*** Opening of Task data ***

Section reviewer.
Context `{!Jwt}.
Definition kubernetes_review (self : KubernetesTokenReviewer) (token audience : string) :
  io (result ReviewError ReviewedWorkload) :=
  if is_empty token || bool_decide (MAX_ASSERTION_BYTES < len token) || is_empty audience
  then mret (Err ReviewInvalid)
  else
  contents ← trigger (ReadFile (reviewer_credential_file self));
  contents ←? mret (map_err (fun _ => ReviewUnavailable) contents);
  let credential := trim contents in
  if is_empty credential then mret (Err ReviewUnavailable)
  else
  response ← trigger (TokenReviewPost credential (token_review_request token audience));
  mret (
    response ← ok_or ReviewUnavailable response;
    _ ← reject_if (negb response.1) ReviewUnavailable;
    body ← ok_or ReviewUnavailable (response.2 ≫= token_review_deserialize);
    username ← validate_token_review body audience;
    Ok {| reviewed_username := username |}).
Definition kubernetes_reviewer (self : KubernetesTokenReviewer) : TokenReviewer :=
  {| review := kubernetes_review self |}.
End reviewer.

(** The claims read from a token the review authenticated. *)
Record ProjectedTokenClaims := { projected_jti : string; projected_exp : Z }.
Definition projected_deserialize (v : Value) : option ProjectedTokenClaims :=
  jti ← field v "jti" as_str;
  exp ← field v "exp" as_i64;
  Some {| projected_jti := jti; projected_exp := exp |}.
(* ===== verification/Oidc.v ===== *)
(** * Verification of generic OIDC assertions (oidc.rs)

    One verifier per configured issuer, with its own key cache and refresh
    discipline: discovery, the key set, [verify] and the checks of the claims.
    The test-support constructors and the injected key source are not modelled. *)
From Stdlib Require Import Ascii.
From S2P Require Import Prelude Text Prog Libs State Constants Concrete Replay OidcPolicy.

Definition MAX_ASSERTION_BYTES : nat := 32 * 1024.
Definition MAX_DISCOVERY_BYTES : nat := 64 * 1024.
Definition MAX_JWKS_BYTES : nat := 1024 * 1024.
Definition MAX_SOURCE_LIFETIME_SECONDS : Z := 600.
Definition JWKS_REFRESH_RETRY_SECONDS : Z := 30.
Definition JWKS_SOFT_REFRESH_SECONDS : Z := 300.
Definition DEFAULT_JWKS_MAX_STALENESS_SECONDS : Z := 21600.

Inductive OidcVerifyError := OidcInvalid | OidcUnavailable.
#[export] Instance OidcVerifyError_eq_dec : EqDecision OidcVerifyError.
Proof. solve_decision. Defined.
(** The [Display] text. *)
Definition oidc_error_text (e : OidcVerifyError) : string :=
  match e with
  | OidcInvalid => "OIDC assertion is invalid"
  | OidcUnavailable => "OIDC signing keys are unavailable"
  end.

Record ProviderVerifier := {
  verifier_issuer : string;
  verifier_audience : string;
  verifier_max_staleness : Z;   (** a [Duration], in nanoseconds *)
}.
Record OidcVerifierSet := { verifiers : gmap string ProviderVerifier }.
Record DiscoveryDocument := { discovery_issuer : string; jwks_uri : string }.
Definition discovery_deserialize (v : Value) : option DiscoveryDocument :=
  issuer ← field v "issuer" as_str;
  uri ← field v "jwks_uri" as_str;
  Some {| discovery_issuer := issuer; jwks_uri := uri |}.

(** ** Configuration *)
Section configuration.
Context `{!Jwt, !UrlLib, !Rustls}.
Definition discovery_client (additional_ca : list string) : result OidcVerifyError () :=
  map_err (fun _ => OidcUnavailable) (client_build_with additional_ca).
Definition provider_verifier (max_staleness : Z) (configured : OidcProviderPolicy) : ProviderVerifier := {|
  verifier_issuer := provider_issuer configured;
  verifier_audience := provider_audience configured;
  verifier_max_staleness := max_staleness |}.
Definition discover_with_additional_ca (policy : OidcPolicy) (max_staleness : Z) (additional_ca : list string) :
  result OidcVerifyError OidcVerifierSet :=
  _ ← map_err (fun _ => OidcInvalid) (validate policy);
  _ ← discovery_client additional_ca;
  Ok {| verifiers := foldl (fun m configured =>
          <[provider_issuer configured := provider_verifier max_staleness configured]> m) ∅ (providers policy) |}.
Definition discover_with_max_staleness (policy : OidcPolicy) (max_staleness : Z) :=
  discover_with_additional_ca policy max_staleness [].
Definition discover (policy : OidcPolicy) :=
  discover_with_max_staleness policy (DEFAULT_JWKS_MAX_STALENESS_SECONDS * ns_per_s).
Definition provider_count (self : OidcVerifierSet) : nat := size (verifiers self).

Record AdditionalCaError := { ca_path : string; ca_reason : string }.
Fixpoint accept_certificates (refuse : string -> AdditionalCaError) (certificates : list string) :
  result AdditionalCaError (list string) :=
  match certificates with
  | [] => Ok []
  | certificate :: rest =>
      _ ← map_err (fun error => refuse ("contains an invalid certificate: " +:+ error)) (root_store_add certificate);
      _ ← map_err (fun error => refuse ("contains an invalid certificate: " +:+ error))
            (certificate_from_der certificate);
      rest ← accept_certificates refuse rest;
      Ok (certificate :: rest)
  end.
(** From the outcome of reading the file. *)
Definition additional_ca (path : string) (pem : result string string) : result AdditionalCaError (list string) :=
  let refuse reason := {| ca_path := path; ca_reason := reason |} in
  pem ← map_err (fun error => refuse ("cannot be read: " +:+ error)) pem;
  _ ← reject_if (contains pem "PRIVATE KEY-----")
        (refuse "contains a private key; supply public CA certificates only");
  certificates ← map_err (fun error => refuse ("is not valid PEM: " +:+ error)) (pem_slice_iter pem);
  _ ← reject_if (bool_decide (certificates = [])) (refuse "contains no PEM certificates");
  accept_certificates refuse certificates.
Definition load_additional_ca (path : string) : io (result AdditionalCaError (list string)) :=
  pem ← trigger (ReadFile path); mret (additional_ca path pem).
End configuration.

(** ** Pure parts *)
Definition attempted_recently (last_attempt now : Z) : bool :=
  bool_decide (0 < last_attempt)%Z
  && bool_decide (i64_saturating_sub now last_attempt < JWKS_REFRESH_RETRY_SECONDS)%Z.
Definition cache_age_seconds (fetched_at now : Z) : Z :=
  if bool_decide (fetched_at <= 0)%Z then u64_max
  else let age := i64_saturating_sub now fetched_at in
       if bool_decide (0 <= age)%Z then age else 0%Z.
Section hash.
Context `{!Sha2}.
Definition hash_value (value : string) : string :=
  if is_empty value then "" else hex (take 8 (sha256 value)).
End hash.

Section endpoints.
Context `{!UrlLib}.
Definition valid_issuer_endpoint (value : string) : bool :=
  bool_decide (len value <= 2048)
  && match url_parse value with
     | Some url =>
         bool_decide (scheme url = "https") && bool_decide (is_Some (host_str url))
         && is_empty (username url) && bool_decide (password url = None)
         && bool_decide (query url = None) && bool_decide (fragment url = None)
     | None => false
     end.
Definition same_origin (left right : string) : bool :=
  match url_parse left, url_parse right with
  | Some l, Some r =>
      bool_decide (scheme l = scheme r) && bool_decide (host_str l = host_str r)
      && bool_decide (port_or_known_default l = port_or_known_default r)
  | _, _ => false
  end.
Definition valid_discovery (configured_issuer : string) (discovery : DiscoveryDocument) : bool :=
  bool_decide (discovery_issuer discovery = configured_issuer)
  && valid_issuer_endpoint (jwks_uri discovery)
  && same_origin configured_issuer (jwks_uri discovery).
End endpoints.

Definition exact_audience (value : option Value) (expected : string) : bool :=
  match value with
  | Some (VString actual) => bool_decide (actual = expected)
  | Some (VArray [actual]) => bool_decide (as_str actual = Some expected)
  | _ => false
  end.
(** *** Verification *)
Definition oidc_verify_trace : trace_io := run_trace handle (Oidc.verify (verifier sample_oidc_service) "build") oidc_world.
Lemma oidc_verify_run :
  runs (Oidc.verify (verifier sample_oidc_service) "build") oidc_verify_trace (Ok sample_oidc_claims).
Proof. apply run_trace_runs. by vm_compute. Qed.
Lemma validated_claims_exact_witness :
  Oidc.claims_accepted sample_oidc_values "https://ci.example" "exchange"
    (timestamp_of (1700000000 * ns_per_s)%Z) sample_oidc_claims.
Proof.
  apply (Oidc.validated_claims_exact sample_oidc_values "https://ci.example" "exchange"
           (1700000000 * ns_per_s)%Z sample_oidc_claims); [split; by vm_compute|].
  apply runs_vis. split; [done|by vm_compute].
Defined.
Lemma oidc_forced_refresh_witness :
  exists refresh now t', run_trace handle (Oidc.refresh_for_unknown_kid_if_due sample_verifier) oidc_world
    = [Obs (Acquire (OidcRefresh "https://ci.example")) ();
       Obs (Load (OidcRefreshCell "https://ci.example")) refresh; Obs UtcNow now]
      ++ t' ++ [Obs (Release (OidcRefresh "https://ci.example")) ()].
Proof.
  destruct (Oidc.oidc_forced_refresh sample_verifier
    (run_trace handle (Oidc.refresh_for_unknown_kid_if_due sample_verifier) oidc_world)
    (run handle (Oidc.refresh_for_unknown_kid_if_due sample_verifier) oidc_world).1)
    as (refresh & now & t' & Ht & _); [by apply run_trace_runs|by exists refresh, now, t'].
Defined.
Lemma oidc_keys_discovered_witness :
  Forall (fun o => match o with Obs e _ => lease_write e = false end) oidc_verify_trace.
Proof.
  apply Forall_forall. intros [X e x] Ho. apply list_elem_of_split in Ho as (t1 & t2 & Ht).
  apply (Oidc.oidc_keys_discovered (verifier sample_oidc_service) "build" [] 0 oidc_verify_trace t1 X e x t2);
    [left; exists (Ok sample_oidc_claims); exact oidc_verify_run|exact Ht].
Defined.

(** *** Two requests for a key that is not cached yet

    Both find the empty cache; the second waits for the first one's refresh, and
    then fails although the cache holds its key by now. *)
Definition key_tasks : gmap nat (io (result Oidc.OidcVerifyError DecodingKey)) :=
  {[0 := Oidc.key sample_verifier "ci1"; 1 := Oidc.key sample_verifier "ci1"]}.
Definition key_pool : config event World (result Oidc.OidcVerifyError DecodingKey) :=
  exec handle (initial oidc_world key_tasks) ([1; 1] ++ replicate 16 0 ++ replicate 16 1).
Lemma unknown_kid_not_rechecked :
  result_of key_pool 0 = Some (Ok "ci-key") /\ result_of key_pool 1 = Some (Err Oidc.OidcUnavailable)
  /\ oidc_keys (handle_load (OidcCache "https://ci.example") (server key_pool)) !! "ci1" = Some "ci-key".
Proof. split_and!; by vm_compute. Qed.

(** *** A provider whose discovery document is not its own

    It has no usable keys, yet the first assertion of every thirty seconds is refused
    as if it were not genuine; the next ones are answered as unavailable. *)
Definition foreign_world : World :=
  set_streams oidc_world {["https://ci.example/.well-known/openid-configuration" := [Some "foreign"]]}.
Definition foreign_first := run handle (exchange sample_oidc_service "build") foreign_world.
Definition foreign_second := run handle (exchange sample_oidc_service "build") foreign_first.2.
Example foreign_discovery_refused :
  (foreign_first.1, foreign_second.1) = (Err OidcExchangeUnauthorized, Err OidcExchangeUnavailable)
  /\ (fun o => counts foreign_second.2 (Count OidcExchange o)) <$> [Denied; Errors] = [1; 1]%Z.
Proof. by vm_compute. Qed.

*** Close of Task data ***

Return only the exact lines from the opening of the records through the line that contains "End reviewer.", both included.

-- Answer for this exercise --
Section reviewer.
Context `{!Jwt}.
Definition kubernetes_review (self : KubernetesTokenReviewer) (token audience : string) :
  io (result ReviewError ReviewedWorkload) :=
  if is_empty token || bool_decide (MAX_ASSERTION_BYTES < len token) || is_empty audience
  then mret (Err ReviewInvalid)
  else
  contents ← trigger (ReadFile (reviewer_credential_file self));
  contents ←? mret (map_err (fun _ => ReviewUnavailable) contents);
  let credential := trim contents in
  if is_empty credential then mret (Err ReviewUnavailable)
  else
  response ← trigger (TokenReviewPost credential (token_review_request token audience));
  mret (
    response ← ok_or ReviewUnavailable response;
    _ ← reject_if (negb response.1) ReviewUnavailable;
    body ← ok_or ReviewUnavailable (response.2 ≫= token_review_deserialize);
    username ← validate_token_review body audience;
    Ok {| reviewed_username := username |}).
Definition kubernetes_reviewer (self : KubernetesTokenReviewer) : TokenReviewer :=
  {| review := kubernetes_review self |}.
End reviewer.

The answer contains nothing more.